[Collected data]

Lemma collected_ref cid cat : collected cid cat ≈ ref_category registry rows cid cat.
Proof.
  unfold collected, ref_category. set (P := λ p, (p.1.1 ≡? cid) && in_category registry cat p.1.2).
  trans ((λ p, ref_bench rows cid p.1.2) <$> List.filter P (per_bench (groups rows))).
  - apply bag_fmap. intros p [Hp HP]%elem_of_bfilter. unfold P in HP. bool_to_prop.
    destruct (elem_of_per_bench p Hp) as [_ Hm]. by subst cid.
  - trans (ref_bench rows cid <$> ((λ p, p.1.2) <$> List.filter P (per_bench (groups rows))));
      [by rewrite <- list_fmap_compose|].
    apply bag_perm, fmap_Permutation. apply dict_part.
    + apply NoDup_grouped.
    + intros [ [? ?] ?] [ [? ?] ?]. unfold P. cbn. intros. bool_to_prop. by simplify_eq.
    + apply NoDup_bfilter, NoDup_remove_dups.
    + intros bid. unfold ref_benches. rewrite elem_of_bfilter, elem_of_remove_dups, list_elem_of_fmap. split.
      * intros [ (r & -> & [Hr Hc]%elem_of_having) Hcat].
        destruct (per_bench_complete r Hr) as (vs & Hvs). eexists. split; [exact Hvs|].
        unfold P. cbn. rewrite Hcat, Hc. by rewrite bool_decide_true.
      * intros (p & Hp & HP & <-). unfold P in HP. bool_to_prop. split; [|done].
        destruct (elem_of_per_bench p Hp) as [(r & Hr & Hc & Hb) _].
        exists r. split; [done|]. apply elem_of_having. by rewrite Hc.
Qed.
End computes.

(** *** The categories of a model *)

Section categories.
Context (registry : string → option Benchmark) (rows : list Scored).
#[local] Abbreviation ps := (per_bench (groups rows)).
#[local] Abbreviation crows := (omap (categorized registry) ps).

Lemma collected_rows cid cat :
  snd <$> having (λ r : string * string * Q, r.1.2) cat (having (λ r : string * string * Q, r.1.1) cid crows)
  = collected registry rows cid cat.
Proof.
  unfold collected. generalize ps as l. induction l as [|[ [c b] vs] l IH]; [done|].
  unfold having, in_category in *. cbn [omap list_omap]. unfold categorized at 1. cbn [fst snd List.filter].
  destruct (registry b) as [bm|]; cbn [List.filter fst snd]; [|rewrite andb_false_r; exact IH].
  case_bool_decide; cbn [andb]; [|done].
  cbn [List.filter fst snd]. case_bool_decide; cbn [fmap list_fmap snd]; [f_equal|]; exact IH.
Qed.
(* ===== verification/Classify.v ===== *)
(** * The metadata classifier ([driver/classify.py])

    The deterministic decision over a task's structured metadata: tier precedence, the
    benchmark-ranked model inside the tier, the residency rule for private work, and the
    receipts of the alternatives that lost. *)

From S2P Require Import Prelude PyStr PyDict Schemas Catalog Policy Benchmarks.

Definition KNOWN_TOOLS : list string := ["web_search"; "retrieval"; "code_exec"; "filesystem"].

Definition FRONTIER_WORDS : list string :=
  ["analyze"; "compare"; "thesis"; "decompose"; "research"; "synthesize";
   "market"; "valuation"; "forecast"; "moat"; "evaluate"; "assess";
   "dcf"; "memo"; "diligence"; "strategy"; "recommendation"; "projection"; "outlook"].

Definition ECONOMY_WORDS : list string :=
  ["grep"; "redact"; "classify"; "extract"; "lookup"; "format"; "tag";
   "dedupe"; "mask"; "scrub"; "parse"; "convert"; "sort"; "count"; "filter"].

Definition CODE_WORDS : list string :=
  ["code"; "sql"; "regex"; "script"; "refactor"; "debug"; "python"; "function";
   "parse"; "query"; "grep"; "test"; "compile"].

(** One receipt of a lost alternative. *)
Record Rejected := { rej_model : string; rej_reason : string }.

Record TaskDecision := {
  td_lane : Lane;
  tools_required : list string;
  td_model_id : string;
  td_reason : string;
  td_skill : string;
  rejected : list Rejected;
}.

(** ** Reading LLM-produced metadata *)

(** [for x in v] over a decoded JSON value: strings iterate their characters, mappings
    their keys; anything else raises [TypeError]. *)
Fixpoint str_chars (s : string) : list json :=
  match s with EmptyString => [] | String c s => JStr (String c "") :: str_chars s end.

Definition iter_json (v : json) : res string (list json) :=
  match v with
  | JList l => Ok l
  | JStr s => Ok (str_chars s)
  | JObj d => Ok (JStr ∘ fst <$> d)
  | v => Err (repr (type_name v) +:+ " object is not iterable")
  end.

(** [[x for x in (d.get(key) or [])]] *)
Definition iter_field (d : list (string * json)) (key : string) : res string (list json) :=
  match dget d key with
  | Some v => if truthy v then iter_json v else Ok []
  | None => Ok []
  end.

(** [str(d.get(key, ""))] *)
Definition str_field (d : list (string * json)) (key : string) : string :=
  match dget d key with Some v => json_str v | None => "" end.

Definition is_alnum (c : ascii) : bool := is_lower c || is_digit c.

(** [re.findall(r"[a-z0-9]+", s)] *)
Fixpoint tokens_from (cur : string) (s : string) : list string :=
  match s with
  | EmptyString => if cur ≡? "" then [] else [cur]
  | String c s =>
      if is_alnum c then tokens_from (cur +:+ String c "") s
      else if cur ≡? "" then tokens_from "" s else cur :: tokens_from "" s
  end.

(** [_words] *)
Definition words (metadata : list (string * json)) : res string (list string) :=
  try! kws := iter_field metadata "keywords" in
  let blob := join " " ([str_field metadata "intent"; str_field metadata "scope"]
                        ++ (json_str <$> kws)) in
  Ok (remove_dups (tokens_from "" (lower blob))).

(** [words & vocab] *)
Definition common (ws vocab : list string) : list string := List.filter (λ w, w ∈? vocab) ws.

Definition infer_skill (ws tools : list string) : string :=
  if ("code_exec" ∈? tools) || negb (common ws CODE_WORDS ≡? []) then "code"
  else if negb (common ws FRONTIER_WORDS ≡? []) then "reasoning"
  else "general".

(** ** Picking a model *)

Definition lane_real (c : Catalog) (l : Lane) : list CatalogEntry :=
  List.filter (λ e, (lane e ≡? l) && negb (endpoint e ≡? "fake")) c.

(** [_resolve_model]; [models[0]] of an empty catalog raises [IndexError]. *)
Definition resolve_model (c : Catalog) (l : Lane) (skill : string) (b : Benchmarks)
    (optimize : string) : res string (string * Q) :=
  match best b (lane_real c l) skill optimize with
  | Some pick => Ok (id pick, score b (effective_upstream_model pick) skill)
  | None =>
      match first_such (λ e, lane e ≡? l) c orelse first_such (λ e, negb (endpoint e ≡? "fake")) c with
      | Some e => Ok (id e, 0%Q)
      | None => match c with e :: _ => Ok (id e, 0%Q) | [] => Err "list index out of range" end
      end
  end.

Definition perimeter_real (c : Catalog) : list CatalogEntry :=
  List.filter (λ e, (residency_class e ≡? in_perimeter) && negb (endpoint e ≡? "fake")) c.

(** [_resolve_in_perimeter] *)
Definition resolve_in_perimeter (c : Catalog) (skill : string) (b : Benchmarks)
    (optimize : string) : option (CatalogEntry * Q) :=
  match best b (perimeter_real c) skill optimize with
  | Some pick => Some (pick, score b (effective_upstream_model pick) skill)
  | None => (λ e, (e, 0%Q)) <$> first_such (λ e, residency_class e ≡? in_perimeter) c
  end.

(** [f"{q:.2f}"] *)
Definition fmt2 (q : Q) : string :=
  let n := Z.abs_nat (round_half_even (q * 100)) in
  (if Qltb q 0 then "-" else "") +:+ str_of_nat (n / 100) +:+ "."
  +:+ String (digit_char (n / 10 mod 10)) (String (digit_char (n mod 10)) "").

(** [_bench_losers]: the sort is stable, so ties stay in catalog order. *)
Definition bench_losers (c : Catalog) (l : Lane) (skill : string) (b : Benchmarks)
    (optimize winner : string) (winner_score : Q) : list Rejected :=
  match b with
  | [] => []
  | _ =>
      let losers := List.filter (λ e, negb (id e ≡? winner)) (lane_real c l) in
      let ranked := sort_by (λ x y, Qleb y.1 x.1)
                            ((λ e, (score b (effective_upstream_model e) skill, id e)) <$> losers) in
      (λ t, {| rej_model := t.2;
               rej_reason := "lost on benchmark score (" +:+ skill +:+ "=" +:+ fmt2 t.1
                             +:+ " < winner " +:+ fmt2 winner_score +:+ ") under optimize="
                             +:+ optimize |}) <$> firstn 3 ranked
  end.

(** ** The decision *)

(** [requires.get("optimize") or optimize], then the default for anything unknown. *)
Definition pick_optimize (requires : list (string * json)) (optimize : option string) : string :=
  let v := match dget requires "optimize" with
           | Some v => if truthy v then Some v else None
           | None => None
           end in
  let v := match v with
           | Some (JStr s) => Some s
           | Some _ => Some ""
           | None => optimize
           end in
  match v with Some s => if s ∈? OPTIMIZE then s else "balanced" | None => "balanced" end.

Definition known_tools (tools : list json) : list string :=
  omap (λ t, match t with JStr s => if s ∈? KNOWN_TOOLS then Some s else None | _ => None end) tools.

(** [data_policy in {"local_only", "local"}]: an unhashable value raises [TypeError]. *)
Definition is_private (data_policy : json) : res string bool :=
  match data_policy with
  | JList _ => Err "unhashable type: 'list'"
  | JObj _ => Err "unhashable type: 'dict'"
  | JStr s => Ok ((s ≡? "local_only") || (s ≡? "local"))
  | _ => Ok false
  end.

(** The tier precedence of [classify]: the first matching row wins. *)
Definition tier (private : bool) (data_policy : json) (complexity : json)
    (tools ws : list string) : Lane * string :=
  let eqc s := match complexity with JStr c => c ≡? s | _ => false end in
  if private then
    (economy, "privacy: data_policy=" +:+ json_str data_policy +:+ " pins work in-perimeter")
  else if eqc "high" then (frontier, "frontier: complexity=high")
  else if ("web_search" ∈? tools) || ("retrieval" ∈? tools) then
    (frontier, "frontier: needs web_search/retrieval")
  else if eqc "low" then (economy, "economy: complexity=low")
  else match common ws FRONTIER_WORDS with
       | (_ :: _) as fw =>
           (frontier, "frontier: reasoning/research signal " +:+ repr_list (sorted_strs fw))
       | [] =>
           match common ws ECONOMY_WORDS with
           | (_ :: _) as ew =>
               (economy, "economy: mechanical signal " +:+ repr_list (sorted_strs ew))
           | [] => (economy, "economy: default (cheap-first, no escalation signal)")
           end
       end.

◆ WHAT IS EXPECTED ◆
Copy out each line from the preceding entries that mentions the word "CatalogEntry".

◆ ANSWER ◆
Definition lane_real (c : Catalog) (l : Lane) : list CatalogEntry :=
Definition perimeter_real (c : Catalog) : list CatalogEntry :=
    (optimize : string) : option (CatalogEntry * Q) :=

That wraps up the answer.